Source records:
────────────────────

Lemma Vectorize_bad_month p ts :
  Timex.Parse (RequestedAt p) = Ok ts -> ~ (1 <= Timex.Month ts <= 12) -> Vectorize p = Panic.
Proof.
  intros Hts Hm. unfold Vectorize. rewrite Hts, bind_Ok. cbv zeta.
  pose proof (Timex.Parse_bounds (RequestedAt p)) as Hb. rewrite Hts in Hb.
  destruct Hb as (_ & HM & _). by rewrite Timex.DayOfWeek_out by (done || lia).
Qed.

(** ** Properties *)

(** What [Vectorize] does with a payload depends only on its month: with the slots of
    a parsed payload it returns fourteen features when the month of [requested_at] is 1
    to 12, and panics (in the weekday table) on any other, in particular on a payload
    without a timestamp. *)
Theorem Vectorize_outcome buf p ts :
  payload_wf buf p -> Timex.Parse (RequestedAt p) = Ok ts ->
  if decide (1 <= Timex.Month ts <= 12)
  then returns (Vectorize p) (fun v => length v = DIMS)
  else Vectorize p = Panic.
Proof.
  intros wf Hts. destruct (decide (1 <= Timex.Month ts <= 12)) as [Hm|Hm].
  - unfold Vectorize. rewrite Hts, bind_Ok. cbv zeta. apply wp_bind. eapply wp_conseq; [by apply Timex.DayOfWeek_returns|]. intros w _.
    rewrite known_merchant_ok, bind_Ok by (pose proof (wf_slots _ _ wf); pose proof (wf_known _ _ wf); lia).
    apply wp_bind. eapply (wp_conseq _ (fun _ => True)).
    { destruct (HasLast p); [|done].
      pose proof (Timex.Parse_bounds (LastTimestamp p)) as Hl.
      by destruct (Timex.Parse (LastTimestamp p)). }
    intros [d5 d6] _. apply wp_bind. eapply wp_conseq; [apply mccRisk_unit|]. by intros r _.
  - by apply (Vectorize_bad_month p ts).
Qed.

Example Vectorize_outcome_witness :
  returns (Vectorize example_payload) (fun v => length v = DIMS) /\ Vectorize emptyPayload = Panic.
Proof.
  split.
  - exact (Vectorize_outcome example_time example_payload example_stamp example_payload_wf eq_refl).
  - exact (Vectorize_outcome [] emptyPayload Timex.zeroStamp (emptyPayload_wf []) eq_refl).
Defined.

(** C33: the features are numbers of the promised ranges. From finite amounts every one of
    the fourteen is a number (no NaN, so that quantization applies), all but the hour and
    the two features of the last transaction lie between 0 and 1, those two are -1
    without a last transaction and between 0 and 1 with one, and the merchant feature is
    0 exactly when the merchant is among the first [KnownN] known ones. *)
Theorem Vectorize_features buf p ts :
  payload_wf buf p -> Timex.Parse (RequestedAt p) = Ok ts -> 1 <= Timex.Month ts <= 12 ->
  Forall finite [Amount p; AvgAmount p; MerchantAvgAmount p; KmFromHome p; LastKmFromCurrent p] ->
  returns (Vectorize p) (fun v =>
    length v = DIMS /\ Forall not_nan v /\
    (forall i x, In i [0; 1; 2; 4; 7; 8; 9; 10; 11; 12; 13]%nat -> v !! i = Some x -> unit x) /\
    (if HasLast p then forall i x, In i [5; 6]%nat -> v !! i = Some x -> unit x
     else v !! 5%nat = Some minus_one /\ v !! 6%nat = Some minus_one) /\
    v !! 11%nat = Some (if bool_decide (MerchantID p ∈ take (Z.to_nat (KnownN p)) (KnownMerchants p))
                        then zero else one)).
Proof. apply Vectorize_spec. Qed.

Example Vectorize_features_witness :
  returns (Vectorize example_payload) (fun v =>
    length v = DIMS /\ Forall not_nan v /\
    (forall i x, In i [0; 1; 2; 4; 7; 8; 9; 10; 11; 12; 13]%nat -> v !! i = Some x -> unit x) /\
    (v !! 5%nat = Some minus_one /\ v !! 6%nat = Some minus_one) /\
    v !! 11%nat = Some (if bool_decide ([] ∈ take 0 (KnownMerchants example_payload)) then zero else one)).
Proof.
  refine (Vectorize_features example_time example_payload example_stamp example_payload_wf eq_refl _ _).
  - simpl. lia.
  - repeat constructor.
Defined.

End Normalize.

────────────────────

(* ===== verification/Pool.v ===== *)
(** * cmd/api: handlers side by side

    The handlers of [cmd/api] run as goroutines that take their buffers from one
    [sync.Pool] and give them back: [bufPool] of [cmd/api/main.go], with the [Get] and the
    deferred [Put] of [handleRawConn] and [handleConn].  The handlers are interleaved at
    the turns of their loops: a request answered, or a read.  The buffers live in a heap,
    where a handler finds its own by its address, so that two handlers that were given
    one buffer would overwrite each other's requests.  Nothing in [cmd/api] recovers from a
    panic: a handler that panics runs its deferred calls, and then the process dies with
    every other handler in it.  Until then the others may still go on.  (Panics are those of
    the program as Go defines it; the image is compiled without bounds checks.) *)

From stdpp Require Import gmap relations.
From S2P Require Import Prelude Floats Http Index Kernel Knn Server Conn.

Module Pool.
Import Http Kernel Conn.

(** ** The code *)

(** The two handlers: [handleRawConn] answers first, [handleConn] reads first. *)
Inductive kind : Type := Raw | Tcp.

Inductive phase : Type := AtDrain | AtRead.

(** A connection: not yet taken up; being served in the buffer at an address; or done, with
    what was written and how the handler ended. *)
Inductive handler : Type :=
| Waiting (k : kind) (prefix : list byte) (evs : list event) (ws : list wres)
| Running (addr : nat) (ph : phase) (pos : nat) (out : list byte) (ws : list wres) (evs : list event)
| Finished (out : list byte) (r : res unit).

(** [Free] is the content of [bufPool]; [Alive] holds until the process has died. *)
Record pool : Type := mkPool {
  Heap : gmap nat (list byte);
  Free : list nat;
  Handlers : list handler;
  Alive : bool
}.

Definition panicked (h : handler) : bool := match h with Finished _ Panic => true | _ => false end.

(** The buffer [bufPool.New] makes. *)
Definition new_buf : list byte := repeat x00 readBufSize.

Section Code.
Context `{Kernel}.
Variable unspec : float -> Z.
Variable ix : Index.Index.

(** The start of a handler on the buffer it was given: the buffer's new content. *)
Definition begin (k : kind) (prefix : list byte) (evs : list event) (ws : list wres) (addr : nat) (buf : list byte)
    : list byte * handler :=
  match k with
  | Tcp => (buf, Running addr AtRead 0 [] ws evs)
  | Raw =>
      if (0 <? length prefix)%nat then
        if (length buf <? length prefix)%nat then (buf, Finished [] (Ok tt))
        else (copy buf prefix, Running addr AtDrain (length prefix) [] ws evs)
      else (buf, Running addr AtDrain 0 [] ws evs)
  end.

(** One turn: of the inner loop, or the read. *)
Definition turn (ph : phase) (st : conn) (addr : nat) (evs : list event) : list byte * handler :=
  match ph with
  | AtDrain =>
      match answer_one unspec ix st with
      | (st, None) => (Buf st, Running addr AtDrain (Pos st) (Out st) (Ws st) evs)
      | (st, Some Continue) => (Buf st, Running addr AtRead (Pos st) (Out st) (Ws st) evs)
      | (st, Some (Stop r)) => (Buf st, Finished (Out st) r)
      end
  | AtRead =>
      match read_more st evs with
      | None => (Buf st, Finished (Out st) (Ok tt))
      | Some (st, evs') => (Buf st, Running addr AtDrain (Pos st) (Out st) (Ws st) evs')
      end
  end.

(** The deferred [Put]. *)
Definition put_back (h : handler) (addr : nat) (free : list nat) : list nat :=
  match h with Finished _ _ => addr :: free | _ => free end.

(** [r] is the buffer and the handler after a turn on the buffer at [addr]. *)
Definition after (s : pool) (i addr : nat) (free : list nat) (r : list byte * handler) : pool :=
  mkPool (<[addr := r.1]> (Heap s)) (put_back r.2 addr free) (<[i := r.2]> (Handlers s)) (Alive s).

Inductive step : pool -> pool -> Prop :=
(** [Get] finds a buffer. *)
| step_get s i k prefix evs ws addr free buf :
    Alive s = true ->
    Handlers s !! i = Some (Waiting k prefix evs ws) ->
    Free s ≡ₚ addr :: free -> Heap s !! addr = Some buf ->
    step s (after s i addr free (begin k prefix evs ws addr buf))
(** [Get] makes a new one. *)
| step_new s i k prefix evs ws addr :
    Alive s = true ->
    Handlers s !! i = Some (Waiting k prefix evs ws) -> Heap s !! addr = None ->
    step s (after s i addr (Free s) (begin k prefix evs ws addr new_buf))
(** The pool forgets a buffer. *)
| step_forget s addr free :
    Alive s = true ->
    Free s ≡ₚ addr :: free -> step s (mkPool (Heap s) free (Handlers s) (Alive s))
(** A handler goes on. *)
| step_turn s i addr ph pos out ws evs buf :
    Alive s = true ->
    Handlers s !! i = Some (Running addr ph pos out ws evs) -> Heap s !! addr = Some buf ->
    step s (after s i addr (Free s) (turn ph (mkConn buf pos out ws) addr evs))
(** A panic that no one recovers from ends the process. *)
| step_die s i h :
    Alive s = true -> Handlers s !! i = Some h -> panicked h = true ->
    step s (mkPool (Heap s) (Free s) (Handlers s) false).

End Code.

────────────────────

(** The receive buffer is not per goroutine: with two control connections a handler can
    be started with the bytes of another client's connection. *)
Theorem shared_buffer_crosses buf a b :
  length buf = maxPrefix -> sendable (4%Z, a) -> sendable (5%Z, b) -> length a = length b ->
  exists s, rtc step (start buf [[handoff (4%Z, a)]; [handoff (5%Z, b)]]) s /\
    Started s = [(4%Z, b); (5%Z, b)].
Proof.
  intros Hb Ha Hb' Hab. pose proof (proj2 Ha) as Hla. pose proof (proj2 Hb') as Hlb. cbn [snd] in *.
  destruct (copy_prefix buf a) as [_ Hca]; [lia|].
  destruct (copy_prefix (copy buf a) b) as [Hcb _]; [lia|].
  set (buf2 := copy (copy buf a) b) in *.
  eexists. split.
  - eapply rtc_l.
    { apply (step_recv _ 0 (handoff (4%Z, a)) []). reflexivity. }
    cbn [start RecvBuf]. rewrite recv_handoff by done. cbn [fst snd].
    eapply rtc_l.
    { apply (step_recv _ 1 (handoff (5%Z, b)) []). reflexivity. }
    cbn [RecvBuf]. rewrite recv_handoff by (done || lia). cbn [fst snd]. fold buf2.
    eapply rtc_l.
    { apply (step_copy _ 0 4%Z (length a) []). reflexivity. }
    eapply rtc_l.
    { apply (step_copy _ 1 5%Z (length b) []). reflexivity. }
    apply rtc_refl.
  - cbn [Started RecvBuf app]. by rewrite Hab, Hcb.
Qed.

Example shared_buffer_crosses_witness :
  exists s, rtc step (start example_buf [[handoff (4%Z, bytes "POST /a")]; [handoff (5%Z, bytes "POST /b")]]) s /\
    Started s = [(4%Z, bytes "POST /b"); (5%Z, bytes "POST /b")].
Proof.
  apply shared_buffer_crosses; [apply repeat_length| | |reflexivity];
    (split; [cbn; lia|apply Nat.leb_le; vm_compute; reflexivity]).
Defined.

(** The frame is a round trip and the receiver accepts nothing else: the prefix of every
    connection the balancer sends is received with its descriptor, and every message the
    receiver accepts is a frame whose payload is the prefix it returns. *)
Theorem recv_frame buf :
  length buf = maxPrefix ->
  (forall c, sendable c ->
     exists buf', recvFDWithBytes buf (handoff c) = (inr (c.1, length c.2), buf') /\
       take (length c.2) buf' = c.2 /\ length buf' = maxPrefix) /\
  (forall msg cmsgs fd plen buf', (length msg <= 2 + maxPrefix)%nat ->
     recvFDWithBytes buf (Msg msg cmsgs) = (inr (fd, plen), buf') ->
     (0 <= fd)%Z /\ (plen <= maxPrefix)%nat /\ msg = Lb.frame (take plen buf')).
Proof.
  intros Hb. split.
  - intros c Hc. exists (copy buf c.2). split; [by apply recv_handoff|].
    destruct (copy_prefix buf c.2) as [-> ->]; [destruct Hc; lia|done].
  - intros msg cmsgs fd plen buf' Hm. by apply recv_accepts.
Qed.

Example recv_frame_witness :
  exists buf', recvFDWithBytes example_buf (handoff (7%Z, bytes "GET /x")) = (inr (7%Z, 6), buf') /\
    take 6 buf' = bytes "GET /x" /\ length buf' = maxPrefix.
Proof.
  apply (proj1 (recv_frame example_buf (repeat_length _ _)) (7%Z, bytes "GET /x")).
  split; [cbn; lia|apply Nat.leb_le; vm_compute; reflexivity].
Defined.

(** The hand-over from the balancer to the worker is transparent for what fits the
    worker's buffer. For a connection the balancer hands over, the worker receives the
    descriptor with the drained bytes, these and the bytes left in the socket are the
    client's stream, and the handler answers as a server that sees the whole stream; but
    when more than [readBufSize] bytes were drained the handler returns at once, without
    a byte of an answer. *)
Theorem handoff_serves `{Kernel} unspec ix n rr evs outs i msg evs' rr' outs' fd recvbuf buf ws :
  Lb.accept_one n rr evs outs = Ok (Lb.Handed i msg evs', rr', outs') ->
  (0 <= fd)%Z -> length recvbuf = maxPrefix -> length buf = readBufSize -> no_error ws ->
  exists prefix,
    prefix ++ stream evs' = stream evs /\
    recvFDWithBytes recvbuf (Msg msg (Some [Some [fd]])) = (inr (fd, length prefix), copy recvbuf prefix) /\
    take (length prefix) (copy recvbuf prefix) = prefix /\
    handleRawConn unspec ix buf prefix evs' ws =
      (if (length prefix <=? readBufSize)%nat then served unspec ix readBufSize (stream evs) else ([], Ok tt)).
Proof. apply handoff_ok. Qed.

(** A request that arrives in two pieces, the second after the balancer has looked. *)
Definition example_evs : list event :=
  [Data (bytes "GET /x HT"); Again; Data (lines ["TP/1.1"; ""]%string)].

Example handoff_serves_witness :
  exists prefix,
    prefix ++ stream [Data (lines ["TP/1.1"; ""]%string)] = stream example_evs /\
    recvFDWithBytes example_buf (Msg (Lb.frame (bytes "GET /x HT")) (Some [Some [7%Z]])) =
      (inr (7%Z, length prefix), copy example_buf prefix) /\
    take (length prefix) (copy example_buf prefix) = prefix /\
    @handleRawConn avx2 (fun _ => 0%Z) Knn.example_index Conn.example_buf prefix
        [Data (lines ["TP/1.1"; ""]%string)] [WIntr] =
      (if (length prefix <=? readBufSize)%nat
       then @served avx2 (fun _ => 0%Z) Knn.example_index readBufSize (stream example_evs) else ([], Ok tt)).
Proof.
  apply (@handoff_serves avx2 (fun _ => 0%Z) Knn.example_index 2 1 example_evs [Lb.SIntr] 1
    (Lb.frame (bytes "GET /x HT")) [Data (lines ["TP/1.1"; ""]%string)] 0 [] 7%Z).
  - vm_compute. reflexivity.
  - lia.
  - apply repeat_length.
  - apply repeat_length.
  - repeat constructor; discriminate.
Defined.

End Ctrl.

────────────────────

§ YOUR ASSIGNMENT
The lines you need are those with the word "Variable"; list them from the entries.

§ RESULT
Variable unspec : float -> Z.
Variable ix : Index.Index.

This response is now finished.